*** Begin section ***

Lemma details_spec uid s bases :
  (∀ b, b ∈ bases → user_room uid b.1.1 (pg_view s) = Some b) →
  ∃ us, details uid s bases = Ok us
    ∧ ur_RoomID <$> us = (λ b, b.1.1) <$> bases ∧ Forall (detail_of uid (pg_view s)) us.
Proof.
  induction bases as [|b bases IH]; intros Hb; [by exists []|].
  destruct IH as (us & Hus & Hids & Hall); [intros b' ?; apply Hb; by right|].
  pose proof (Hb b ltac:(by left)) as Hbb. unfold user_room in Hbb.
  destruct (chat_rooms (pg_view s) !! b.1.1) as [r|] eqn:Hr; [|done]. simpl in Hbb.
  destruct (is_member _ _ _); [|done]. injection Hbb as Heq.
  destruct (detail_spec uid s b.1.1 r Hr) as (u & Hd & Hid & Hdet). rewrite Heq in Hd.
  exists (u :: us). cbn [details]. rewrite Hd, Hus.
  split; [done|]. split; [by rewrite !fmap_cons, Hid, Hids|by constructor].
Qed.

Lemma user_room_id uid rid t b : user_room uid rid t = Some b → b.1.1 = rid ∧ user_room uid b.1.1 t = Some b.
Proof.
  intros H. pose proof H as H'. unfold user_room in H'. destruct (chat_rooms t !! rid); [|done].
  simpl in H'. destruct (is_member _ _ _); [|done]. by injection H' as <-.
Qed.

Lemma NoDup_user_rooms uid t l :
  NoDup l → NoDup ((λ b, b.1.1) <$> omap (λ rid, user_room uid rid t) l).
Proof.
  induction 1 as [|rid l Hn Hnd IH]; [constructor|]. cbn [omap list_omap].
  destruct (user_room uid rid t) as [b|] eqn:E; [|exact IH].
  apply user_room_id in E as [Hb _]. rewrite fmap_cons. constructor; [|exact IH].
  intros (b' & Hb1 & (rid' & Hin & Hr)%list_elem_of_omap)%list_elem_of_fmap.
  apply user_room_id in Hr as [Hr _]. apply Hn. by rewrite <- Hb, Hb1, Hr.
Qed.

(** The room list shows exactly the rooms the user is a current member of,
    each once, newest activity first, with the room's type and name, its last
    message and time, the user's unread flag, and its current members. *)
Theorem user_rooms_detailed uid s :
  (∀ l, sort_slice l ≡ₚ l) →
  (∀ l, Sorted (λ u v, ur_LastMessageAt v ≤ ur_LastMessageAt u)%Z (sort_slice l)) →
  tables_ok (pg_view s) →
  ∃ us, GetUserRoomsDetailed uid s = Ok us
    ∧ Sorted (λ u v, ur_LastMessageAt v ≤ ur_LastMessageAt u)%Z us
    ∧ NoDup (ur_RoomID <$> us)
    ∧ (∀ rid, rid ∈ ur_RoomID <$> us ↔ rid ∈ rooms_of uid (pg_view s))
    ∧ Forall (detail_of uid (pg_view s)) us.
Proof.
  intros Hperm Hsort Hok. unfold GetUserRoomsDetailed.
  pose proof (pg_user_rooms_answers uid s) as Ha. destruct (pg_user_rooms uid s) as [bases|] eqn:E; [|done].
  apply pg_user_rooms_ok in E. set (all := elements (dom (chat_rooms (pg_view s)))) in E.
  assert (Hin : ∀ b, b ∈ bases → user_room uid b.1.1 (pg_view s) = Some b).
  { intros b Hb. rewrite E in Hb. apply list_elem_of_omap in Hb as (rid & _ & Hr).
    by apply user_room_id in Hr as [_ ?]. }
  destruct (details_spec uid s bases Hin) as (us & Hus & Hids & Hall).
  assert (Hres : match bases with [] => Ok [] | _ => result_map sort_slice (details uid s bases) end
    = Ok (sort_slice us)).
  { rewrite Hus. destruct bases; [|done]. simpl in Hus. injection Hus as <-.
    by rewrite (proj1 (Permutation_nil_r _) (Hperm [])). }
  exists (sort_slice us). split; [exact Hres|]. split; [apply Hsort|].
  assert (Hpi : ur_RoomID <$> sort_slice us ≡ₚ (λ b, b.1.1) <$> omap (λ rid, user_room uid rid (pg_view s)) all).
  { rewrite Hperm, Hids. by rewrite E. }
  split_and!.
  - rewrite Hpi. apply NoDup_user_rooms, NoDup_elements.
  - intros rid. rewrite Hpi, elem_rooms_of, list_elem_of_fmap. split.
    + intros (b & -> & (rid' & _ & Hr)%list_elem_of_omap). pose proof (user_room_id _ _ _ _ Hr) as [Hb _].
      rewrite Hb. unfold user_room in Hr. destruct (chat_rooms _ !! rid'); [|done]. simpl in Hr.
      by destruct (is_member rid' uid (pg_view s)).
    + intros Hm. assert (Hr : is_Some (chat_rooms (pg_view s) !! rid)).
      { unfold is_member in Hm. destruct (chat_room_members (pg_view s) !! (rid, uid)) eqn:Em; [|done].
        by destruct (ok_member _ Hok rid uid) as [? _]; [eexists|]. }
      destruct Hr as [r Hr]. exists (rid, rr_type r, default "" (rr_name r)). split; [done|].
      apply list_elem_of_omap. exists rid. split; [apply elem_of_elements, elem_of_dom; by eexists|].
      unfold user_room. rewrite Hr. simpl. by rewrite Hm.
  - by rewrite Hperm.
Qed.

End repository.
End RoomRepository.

*** End section ***
*** Begin section ***

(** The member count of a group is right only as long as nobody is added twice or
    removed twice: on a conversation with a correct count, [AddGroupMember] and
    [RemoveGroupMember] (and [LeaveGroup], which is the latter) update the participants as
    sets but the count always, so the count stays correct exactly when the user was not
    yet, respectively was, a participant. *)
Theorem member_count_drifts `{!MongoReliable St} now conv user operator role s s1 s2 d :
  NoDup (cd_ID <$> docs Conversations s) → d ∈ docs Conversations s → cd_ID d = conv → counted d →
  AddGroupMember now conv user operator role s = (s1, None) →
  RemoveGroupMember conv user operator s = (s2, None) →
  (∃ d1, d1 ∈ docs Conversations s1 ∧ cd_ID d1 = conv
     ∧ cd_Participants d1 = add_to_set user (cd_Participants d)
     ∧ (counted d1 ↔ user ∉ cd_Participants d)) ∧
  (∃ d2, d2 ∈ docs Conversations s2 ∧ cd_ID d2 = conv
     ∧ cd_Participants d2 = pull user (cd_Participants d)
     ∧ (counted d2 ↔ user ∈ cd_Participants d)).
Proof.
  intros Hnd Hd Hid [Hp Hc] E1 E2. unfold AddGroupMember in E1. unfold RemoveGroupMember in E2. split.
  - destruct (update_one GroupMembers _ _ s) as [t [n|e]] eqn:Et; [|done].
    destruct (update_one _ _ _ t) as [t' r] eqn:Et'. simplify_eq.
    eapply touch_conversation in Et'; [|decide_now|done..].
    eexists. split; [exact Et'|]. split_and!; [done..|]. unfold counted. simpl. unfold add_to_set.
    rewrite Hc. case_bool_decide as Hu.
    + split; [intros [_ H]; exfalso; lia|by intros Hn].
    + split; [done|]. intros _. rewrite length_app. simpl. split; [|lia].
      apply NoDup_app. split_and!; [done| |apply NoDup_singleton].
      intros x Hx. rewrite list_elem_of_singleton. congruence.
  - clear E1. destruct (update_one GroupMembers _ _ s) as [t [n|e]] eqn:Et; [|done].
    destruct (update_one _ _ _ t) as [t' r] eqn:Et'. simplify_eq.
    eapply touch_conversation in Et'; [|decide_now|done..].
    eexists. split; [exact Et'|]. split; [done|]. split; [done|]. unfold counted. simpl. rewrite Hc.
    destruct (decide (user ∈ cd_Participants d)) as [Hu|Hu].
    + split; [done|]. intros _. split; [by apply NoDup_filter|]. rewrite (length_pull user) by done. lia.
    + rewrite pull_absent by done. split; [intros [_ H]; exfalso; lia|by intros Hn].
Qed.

*** End section ***

→ Task requirements
Look above for the line with "apply user_room_id in Hr as [Hr" and the line with "message and time, the", and reproduce exactly those two lines plus every line between, nothing more.

→ Task solution
  apply user_room_id in Hr as [Hr _]. apply Hn. by rewrite <- Hb, Hb1, Hr.
Qed.

(** The room list shows exactly the rooms the user is a current member of,
    each once, newest activity first, with the room's type and name, its last
    message and time, the user's unread flag, and its current members. *)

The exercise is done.